> _Work task_: From the first line of the data below through the line holding "intros [es at_]", write out each line exactly as it stands.

[Data entries]
====

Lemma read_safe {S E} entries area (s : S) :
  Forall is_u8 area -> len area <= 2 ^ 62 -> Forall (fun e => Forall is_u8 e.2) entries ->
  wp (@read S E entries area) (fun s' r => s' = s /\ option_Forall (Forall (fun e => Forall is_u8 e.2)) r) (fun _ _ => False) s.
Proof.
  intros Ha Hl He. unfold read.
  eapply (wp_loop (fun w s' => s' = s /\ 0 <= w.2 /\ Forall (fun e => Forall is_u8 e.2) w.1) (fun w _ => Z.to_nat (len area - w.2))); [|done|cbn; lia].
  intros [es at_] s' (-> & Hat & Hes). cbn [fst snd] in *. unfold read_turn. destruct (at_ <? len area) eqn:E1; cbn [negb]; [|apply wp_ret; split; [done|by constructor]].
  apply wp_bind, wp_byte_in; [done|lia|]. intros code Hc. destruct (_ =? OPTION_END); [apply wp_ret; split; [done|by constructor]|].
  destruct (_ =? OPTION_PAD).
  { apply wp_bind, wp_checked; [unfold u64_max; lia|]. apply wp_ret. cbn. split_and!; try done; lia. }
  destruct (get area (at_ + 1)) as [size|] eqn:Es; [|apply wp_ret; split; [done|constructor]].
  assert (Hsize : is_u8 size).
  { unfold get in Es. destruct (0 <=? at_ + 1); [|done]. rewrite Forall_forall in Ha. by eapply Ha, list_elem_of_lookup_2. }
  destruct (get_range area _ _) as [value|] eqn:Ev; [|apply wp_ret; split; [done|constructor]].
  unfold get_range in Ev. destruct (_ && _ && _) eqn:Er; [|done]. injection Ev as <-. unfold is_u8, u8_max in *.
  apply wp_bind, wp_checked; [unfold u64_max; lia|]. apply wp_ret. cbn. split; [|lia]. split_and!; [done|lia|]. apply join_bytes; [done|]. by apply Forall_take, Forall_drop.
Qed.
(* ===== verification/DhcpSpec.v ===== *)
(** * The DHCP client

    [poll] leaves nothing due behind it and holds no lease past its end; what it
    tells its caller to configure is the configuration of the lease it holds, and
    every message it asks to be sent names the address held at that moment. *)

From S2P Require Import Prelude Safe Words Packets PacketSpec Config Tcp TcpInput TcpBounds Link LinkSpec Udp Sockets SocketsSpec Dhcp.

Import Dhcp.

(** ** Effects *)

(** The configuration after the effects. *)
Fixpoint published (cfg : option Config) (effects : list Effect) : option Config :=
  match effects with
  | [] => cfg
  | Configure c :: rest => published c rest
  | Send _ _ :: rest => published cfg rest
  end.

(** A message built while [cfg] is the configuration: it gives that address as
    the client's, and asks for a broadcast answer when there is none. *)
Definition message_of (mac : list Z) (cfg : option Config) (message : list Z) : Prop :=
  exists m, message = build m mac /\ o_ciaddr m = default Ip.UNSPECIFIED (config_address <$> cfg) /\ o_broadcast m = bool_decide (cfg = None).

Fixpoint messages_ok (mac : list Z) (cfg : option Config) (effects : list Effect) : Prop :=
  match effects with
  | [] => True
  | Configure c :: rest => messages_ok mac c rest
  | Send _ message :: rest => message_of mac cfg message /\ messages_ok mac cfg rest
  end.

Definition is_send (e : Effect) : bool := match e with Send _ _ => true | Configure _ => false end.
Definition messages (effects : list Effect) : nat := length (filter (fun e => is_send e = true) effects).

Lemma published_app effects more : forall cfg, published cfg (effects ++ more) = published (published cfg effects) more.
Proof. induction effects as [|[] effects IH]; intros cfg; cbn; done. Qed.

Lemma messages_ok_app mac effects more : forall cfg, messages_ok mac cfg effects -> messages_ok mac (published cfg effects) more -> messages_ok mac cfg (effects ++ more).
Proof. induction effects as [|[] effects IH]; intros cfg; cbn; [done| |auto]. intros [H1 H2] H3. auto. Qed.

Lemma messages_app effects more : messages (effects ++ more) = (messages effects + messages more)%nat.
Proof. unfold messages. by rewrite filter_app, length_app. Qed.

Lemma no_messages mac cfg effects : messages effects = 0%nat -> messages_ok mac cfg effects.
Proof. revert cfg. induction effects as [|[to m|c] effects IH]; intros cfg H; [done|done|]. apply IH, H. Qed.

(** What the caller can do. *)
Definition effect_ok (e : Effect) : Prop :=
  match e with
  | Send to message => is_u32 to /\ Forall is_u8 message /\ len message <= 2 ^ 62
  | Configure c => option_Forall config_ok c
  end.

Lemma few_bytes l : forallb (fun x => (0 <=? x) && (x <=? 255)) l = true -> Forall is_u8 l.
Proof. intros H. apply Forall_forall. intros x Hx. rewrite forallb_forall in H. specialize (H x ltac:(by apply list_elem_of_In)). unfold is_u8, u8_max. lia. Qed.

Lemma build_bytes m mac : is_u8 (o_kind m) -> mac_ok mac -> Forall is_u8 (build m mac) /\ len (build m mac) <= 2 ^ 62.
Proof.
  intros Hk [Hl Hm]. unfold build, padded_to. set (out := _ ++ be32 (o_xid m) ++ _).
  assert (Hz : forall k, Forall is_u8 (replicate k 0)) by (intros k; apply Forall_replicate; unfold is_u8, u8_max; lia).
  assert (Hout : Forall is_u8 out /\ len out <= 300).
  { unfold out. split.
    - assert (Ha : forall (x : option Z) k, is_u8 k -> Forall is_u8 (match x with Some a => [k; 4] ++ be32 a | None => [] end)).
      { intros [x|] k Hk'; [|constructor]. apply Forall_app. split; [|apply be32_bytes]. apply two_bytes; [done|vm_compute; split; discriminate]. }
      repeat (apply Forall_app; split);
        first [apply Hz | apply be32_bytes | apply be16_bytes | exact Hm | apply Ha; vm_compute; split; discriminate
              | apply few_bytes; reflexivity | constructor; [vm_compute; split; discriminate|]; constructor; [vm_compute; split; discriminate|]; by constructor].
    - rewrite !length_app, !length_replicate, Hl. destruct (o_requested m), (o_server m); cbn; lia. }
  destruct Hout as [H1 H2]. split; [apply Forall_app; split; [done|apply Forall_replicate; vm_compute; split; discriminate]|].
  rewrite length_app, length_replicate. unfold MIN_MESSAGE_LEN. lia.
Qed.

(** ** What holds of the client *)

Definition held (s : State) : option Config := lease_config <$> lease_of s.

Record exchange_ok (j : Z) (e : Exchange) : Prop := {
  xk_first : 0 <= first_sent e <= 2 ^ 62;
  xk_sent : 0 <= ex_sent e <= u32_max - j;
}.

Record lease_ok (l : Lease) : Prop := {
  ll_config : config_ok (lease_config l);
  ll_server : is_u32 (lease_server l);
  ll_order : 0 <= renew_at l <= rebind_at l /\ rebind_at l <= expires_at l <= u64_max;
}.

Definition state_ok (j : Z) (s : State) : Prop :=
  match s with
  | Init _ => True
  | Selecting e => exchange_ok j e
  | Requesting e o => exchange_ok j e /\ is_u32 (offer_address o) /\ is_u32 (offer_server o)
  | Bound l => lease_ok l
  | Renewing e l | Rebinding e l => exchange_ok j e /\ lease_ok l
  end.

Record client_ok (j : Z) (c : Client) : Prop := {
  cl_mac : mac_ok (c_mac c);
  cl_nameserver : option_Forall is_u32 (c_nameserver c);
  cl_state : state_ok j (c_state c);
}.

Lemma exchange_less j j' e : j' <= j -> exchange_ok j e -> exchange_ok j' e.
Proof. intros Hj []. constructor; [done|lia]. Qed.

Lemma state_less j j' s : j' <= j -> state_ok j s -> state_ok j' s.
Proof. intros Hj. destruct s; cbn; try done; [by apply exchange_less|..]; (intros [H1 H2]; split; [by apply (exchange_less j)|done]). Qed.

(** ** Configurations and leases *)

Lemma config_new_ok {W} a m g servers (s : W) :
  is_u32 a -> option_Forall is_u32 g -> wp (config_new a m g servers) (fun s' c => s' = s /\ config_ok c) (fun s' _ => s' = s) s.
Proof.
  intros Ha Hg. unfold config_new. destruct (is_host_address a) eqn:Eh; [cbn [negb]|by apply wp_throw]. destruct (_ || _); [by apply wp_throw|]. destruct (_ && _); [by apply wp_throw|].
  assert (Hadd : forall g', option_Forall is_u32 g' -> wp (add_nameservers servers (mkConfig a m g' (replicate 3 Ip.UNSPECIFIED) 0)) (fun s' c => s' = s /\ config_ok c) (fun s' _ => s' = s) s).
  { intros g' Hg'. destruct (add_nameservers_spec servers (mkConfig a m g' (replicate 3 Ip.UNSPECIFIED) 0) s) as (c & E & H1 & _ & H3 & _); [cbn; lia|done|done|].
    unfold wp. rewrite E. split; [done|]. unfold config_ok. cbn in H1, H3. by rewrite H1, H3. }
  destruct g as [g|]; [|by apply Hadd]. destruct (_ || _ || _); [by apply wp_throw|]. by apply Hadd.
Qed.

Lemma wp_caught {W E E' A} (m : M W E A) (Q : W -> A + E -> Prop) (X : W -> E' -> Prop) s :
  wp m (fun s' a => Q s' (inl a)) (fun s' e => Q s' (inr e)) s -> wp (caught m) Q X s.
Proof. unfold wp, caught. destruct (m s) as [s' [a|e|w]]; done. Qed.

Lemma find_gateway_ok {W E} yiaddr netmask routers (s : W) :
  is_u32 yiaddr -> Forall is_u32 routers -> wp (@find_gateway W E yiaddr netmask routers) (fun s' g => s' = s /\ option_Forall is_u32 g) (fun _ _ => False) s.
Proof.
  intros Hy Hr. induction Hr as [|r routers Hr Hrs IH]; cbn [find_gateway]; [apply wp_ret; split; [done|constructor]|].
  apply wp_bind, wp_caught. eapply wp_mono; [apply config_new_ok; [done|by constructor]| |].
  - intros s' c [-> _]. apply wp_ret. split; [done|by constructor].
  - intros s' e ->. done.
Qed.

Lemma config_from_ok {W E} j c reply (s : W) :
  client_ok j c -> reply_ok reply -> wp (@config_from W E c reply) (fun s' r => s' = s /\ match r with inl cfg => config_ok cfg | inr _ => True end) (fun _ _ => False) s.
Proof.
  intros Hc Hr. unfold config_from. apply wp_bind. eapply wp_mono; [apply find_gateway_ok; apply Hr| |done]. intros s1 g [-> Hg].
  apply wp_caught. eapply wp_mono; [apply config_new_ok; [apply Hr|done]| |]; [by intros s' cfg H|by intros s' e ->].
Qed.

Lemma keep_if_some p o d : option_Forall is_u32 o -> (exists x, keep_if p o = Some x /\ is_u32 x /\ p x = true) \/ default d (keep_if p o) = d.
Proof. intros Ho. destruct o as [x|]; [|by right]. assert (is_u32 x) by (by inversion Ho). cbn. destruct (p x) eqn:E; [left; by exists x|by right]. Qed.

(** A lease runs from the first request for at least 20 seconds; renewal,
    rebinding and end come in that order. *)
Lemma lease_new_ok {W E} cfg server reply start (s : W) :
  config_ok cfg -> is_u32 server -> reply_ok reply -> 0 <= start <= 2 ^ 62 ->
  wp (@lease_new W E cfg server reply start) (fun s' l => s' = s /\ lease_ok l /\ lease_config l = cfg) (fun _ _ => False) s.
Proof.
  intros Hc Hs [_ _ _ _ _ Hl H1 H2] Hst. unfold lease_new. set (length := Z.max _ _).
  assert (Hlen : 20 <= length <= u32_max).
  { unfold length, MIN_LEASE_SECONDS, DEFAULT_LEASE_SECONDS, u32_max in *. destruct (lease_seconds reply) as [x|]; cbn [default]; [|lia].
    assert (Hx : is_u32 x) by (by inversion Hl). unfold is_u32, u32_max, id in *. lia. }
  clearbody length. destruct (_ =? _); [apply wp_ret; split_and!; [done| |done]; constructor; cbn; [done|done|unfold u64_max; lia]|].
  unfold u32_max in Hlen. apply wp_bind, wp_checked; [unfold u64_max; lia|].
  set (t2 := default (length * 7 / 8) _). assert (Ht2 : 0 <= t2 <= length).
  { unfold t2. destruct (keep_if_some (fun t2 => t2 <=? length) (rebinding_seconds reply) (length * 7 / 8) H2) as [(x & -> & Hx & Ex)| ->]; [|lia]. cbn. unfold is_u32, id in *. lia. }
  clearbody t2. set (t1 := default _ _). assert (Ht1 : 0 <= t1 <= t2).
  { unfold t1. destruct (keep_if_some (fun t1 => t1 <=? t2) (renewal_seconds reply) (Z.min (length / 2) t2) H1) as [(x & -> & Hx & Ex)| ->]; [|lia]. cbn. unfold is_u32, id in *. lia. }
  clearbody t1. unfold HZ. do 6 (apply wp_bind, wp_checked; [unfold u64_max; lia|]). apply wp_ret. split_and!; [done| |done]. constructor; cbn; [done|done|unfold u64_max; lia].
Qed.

====

> _Output below_:
Lemma read_safe {S E} entries area (s : S) :
  Forall is_u8 area -> len area <= 2 ^ 62 -> Forall (fun e => Forall is_u8 e.2) entries ->
  wp (@read S E entries area) (fun s' r => s' = s /\ option_Forall (Forall (fun e => Forall is_u8 e.2)) r) (fun _ _ => False) s.
Proof.
  intros Ha Hl He. unfold read.
  eapply (wp_loop (fun w s' => s' = s /\ 0 <= w.2 /\ Forall (fun e => Forall is_u8 e.2) w.1) (fun w _ => Z.to_nat (len area - w.2))); [|done|cbn; lia].
  intros [es at_] s' (-> & Hat & Hes). cbn [fst snd] in *. unfold read_turn. destruct (at_ <? len area) eqn:E1; cbn [negb]; [|apply wp_ret; split; [done|by constructor]].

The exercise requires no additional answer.